BEGIN

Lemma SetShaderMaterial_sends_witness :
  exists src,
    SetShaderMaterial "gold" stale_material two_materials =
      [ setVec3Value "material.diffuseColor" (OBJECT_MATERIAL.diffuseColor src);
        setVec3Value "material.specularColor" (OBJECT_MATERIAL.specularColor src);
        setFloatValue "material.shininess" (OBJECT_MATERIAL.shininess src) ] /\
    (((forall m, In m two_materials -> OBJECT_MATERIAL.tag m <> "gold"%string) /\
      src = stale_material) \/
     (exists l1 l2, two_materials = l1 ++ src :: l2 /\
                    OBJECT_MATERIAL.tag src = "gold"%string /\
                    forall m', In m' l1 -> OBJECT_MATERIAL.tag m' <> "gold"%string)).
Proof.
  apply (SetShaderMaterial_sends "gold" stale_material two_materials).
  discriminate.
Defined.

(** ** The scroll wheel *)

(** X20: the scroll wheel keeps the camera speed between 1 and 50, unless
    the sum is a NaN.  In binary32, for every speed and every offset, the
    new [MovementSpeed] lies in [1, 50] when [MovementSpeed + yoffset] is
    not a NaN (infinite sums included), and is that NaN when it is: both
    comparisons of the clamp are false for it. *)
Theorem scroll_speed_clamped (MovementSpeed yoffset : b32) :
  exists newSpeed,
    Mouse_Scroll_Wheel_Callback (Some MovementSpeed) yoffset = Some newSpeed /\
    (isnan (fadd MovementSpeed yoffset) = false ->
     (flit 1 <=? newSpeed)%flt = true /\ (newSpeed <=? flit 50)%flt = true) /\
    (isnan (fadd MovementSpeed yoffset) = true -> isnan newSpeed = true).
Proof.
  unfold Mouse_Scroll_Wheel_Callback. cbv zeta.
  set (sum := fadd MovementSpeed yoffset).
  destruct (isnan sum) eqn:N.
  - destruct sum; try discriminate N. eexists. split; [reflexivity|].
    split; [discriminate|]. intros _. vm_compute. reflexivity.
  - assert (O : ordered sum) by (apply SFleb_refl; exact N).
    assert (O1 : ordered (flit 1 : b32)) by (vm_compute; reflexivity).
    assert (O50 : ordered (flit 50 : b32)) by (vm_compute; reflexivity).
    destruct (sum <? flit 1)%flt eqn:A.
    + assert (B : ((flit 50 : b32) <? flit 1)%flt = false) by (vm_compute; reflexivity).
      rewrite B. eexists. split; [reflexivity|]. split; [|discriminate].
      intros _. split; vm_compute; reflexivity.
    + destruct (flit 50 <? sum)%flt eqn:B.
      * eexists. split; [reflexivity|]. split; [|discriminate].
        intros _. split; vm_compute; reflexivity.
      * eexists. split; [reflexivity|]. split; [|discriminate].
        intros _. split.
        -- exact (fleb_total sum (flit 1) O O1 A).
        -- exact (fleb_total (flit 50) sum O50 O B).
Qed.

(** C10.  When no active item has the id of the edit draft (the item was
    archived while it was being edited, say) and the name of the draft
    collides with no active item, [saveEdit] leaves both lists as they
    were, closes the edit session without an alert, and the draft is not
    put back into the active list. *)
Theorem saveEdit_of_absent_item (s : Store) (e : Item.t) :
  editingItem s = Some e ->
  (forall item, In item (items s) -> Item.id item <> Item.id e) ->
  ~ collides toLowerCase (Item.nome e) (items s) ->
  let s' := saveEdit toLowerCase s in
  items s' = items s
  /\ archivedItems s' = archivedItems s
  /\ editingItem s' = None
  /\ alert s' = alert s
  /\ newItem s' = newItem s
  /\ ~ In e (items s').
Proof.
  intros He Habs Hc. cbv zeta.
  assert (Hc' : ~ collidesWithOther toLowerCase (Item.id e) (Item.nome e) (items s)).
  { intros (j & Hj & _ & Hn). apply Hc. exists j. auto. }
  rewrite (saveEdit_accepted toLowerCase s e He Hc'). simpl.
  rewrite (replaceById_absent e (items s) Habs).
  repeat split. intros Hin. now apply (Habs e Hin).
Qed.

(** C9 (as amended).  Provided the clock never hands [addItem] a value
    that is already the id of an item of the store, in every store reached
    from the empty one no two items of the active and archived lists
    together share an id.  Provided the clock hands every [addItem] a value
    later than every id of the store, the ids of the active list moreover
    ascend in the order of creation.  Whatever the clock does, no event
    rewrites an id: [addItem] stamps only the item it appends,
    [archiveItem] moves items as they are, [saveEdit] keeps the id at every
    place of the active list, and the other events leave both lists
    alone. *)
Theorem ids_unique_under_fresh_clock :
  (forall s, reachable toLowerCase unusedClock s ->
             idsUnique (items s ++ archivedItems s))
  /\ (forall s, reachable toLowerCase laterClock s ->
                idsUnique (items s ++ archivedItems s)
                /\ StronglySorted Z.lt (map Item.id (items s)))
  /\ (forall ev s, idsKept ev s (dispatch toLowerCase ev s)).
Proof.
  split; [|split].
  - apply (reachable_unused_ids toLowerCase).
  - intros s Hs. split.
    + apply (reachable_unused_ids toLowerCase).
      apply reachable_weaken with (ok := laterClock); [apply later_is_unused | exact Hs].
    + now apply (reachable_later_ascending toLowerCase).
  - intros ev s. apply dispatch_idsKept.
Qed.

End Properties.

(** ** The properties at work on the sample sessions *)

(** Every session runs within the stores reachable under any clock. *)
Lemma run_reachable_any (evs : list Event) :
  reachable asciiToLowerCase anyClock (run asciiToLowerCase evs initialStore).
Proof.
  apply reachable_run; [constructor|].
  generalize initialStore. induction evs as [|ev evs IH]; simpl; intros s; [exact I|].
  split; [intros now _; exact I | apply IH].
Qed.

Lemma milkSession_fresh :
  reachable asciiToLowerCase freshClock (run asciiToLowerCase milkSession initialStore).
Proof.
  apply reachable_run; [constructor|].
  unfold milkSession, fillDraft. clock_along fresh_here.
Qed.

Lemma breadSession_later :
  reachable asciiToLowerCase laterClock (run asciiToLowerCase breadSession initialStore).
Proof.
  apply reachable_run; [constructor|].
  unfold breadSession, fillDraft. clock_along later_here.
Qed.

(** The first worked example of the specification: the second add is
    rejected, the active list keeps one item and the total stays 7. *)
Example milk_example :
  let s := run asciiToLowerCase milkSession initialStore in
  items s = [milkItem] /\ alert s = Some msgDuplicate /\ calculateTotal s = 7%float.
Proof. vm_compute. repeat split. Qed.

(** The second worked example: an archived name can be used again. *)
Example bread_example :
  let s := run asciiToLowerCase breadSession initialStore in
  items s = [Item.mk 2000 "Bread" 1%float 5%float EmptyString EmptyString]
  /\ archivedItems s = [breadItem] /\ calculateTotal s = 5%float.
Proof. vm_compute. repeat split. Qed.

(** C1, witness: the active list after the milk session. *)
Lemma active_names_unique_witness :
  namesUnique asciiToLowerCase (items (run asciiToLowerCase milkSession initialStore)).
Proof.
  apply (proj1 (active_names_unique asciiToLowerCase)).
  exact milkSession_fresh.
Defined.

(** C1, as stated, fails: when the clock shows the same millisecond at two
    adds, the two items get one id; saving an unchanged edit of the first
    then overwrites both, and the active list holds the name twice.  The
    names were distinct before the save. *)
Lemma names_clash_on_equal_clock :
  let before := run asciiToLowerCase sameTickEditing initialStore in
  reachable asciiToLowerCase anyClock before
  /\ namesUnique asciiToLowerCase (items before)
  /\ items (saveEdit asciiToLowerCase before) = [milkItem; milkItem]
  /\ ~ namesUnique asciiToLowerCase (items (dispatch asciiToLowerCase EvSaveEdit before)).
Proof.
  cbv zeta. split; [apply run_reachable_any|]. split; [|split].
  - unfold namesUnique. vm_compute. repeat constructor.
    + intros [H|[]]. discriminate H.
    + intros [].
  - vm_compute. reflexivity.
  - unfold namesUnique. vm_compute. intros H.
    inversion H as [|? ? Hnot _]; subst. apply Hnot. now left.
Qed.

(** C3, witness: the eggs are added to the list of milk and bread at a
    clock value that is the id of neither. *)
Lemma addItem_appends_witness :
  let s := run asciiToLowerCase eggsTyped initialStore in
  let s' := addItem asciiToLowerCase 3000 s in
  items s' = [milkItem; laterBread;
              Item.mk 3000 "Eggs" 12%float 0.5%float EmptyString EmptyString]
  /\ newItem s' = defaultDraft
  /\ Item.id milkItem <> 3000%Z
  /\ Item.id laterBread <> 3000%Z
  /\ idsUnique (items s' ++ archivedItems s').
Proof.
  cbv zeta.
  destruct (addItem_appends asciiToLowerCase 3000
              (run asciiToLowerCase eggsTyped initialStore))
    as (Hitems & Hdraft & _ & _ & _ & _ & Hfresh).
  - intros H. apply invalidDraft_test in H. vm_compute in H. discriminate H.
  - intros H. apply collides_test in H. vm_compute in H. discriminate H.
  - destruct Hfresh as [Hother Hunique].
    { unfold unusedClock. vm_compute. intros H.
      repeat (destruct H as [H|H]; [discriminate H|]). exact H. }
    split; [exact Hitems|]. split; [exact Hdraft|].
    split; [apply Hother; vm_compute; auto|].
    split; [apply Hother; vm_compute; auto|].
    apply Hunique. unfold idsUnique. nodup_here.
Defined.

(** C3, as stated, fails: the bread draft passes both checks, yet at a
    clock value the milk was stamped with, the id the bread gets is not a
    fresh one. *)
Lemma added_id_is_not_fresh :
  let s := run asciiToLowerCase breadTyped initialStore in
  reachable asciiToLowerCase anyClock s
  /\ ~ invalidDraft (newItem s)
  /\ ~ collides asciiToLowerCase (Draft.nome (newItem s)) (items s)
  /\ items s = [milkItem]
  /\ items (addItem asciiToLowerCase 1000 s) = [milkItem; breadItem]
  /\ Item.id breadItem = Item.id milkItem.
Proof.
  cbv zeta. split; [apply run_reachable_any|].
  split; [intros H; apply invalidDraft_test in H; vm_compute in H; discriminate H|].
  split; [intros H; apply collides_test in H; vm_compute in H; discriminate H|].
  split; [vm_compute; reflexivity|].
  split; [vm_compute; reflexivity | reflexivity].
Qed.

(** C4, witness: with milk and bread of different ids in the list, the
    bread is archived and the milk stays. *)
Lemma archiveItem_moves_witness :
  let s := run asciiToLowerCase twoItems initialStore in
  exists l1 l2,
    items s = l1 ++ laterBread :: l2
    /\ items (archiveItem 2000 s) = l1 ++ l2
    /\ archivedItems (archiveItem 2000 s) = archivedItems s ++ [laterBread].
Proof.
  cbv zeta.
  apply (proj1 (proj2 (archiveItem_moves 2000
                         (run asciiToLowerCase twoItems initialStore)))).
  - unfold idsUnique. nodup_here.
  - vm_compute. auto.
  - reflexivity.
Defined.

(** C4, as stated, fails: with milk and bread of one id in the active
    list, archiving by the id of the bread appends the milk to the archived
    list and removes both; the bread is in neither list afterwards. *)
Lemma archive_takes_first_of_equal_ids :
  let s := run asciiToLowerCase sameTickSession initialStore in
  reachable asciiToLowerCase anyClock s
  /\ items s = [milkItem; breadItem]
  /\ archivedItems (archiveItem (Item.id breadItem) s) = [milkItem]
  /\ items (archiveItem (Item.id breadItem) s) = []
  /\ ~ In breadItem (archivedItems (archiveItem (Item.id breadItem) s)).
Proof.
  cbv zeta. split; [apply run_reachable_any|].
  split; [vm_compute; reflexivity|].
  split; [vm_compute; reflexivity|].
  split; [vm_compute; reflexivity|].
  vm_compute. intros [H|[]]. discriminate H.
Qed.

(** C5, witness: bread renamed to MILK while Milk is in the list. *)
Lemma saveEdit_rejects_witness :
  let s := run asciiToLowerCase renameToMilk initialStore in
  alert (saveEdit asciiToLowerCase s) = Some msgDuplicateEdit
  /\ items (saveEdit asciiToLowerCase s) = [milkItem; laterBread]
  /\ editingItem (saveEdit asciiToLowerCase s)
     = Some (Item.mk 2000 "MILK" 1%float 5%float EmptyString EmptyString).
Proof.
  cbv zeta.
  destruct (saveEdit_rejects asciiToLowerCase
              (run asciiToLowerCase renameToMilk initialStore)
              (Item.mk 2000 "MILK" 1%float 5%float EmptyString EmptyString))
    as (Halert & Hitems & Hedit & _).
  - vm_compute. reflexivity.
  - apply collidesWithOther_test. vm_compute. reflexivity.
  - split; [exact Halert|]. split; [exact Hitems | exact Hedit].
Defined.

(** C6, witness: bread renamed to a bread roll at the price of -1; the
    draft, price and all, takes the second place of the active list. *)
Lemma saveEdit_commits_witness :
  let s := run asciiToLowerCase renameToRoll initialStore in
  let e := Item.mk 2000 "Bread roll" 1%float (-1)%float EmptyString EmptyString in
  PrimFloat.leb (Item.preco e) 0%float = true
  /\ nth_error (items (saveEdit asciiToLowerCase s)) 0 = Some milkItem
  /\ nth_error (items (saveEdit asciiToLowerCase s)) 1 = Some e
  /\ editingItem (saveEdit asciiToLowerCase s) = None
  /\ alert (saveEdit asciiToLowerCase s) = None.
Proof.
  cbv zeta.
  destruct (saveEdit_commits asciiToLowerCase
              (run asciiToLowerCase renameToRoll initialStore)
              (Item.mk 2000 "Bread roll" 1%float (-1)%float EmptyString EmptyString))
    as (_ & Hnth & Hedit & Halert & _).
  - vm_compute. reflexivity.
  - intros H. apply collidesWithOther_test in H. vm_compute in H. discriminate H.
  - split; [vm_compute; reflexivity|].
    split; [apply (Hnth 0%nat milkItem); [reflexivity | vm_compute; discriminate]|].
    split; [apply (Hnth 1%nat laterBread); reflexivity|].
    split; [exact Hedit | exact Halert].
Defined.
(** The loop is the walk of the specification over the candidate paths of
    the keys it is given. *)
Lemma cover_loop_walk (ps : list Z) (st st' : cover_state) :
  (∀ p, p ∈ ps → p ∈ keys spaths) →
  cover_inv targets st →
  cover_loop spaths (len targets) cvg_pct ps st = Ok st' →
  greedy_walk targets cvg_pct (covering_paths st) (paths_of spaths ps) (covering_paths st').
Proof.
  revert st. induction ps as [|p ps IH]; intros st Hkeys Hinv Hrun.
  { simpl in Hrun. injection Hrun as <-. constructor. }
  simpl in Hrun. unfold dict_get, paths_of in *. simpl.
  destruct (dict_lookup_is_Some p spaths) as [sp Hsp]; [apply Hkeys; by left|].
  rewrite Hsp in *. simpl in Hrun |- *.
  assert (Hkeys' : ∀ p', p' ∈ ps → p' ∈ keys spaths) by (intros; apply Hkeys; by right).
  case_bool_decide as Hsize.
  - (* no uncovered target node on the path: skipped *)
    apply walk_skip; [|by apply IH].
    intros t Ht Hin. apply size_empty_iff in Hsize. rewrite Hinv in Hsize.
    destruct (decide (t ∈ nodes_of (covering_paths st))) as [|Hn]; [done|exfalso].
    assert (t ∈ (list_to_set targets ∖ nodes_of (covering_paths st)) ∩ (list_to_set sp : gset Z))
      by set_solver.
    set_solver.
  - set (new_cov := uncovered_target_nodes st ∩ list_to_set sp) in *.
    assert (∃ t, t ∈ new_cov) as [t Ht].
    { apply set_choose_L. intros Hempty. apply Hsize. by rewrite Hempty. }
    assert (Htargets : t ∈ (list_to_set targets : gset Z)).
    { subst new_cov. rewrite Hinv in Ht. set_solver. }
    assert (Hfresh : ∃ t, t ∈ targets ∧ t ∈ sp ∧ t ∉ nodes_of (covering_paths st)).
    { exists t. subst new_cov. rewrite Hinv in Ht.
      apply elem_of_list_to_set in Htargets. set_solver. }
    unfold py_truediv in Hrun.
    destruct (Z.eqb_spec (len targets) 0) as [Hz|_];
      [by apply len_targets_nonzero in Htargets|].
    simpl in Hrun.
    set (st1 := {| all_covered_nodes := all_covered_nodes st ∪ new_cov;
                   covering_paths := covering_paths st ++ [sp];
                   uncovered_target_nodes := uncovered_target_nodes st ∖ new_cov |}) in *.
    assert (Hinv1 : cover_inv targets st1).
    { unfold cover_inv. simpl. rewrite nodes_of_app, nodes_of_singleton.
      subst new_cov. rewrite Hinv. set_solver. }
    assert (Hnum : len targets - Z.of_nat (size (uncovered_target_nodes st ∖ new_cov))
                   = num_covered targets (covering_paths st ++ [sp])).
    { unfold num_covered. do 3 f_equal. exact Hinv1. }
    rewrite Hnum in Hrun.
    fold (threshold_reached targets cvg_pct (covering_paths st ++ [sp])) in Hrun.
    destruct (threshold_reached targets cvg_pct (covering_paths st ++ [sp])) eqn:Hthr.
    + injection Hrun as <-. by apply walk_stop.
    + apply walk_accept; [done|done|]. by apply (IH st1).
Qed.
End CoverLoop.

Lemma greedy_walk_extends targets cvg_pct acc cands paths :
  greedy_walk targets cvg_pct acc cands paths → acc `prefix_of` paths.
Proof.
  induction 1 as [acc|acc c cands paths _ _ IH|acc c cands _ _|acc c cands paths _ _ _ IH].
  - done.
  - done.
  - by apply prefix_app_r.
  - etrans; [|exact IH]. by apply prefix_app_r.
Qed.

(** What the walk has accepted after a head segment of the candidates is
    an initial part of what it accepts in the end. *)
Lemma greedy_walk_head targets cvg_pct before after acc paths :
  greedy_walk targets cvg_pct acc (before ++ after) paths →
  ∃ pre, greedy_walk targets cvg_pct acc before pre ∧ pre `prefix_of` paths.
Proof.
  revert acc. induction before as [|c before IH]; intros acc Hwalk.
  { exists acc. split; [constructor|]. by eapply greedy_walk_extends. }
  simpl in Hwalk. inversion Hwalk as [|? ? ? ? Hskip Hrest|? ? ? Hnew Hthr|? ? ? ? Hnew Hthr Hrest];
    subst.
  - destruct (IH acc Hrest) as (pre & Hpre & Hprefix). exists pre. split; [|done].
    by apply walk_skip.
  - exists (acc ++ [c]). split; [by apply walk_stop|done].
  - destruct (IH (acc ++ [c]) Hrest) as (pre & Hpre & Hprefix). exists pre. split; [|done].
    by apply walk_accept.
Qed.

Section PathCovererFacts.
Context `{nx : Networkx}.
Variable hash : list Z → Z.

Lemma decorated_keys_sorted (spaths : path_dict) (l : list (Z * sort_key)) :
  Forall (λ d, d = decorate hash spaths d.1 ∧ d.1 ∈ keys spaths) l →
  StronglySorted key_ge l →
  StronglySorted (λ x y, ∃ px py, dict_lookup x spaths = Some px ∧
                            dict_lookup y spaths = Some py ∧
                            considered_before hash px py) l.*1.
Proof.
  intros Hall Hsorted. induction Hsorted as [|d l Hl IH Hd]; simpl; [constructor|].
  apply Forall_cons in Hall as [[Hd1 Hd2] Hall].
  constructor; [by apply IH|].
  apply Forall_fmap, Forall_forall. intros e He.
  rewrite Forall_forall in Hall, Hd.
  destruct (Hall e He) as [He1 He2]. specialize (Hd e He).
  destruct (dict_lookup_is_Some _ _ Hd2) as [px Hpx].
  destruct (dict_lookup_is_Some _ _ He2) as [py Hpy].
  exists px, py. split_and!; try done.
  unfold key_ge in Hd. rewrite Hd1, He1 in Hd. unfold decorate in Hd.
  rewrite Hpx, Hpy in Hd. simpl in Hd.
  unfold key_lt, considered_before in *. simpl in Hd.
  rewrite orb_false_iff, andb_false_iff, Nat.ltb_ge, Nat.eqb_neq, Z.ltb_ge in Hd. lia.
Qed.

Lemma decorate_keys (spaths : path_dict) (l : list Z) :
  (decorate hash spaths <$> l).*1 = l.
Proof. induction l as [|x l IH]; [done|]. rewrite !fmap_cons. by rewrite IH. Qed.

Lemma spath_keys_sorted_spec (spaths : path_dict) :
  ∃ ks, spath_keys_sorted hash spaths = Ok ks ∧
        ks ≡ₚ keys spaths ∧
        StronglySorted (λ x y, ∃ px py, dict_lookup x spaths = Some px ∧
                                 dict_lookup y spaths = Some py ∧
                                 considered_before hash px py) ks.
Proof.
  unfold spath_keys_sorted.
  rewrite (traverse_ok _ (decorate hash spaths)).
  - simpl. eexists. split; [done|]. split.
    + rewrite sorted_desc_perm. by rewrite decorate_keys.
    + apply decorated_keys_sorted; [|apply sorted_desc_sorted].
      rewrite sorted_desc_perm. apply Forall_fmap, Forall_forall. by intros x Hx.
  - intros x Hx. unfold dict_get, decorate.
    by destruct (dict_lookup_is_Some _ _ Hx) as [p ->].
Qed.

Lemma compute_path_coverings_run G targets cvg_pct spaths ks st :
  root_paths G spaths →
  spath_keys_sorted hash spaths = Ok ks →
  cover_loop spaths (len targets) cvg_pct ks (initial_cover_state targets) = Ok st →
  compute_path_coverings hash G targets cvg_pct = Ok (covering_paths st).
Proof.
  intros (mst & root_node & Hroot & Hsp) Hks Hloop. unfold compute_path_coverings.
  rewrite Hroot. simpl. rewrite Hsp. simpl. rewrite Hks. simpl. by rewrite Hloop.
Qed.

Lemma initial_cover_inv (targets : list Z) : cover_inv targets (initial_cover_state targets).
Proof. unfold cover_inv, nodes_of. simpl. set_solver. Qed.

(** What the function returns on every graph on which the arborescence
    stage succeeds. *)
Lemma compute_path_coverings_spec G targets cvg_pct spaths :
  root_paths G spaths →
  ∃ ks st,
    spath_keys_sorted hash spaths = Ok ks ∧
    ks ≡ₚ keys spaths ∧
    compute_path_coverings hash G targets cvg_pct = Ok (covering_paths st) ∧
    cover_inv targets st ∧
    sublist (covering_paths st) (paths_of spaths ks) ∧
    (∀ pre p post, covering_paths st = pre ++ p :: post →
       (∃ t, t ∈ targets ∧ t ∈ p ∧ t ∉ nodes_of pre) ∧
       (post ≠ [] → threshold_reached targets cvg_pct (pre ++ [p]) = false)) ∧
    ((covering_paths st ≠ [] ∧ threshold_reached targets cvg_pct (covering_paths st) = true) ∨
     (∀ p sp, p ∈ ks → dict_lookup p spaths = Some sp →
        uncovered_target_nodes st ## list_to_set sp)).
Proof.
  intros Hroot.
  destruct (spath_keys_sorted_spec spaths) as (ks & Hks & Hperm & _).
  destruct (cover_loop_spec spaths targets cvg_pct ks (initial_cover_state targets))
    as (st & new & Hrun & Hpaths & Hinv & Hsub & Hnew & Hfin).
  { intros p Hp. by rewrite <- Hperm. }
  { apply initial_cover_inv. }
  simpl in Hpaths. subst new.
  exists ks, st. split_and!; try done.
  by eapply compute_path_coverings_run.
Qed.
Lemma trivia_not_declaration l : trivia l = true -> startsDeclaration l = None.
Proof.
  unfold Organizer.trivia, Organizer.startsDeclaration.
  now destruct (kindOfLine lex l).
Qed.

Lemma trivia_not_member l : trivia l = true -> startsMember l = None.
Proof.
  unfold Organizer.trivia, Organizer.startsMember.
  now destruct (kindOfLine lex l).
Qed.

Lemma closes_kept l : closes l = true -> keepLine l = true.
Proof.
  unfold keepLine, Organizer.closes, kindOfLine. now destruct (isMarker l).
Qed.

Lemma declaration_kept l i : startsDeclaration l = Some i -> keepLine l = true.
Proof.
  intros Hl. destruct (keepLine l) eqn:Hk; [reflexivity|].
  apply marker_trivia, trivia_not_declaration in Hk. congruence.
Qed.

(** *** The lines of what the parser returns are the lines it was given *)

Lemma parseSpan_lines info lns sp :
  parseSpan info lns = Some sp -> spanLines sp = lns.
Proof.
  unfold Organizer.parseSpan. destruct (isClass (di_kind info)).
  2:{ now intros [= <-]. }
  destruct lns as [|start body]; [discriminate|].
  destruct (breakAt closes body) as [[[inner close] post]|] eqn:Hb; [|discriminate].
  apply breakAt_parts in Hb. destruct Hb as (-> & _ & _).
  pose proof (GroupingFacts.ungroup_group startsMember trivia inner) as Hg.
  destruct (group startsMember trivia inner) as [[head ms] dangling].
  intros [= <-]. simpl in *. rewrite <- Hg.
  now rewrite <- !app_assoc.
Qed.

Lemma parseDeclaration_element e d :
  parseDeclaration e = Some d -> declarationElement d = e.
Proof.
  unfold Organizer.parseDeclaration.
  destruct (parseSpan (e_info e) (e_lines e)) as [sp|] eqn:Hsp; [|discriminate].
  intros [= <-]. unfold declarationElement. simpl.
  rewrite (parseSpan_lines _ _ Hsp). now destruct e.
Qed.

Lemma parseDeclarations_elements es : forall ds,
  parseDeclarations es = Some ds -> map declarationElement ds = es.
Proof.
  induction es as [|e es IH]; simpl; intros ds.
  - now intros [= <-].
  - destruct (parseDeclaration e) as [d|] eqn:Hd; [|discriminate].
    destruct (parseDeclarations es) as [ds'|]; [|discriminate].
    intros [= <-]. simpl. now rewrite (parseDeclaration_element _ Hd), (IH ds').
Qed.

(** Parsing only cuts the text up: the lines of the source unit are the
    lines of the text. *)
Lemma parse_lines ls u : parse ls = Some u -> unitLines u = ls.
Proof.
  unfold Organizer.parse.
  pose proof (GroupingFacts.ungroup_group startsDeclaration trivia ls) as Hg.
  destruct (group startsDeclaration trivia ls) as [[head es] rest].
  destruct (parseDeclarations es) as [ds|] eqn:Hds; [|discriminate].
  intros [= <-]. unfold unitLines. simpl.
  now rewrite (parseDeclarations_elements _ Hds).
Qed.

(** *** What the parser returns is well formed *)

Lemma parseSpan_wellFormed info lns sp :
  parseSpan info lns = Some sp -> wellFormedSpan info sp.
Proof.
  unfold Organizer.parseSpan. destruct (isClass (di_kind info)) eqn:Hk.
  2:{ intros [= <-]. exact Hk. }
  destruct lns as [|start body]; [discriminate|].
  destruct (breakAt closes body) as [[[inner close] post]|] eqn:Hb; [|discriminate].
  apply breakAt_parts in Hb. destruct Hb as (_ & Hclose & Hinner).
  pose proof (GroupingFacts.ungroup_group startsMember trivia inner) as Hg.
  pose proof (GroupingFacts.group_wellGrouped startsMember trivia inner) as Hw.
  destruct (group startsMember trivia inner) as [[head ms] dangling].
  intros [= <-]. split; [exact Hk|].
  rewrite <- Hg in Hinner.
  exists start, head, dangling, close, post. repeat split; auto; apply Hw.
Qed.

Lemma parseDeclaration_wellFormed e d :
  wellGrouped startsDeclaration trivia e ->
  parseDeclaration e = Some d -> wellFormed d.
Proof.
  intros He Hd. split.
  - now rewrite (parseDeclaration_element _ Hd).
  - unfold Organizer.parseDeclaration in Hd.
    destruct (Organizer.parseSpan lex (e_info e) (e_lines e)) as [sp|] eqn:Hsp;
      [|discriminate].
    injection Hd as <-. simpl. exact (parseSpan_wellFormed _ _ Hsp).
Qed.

END

- _EXERCISE_
Every line above in which the word "specification" occurs is to be copied.

- _RESULT OF THE TASK_
(** The first worked example of the specification: the second add is
(** The loop is the walk of the specification over the candidate paths of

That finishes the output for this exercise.